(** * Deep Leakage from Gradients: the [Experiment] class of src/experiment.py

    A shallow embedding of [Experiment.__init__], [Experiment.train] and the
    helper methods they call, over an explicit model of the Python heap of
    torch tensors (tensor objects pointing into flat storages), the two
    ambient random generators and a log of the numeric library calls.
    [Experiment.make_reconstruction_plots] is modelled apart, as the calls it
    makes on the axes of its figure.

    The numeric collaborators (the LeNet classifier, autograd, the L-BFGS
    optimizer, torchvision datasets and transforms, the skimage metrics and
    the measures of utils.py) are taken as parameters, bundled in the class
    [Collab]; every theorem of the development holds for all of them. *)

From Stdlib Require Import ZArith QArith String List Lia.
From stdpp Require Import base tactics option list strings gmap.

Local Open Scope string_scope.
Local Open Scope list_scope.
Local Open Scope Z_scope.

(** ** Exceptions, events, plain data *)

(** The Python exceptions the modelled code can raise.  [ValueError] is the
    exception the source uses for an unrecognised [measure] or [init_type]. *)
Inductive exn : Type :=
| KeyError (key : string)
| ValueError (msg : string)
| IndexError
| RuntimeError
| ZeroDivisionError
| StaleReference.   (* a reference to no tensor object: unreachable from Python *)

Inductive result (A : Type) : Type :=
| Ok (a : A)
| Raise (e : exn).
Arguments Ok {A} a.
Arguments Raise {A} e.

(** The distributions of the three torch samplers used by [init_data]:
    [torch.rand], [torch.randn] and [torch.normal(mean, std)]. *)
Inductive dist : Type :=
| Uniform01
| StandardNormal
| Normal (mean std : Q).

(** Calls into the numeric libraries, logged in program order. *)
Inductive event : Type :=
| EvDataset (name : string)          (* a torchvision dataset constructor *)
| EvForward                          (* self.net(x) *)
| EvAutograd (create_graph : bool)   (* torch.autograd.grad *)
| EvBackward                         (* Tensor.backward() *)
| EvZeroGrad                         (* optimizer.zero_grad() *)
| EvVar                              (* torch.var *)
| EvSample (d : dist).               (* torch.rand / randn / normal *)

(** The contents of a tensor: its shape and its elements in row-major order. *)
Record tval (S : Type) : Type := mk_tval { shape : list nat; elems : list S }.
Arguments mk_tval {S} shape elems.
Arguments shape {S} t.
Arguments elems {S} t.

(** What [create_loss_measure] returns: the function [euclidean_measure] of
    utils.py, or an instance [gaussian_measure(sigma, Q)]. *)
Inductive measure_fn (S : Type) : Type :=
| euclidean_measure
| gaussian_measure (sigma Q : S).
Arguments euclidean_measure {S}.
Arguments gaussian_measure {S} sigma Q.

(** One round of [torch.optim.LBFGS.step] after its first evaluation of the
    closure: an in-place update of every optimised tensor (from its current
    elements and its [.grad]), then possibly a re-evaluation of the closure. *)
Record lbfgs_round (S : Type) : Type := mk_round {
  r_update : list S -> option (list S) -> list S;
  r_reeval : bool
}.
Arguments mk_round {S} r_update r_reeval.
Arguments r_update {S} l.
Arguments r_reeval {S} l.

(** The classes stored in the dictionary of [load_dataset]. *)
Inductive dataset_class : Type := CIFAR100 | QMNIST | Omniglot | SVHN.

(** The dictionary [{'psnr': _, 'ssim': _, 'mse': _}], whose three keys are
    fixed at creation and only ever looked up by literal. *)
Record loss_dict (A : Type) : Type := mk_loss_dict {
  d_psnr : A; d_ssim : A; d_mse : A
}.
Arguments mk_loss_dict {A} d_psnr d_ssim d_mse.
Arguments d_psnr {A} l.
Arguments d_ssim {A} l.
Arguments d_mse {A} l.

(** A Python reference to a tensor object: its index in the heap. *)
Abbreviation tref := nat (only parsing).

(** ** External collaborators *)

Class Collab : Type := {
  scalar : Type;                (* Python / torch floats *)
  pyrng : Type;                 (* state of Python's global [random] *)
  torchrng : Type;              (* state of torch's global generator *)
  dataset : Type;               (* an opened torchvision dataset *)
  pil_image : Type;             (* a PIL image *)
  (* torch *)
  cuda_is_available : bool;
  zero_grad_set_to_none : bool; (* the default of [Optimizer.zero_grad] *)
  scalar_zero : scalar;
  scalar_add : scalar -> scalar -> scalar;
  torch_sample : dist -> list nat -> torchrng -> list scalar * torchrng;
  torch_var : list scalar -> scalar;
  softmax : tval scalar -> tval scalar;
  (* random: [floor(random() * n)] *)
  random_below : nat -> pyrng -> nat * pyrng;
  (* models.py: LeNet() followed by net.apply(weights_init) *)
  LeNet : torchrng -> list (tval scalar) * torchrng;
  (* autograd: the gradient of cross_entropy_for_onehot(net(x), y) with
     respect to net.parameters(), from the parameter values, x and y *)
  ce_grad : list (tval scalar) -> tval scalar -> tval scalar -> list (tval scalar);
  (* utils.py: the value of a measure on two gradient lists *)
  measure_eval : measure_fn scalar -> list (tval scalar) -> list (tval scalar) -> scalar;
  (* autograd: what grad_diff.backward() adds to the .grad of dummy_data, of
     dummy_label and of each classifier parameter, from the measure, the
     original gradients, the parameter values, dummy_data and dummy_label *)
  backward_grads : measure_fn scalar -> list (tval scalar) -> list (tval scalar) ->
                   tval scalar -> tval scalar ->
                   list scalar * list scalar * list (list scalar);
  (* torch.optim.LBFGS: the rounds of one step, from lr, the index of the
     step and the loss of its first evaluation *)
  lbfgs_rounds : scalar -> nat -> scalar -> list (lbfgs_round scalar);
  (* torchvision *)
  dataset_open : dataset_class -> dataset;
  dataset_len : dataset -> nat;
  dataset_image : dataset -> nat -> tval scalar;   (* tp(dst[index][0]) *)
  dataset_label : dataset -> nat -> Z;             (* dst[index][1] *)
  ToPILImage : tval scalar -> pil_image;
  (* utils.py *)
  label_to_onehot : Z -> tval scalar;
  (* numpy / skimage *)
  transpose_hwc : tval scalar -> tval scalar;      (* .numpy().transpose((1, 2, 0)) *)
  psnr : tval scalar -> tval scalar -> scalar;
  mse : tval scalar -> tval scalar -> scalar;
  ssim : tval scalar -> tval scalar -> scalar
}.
__________
#### Work to be completed
Tally the lines above that include "autograd", and reply with only the tally.

#### Response area
4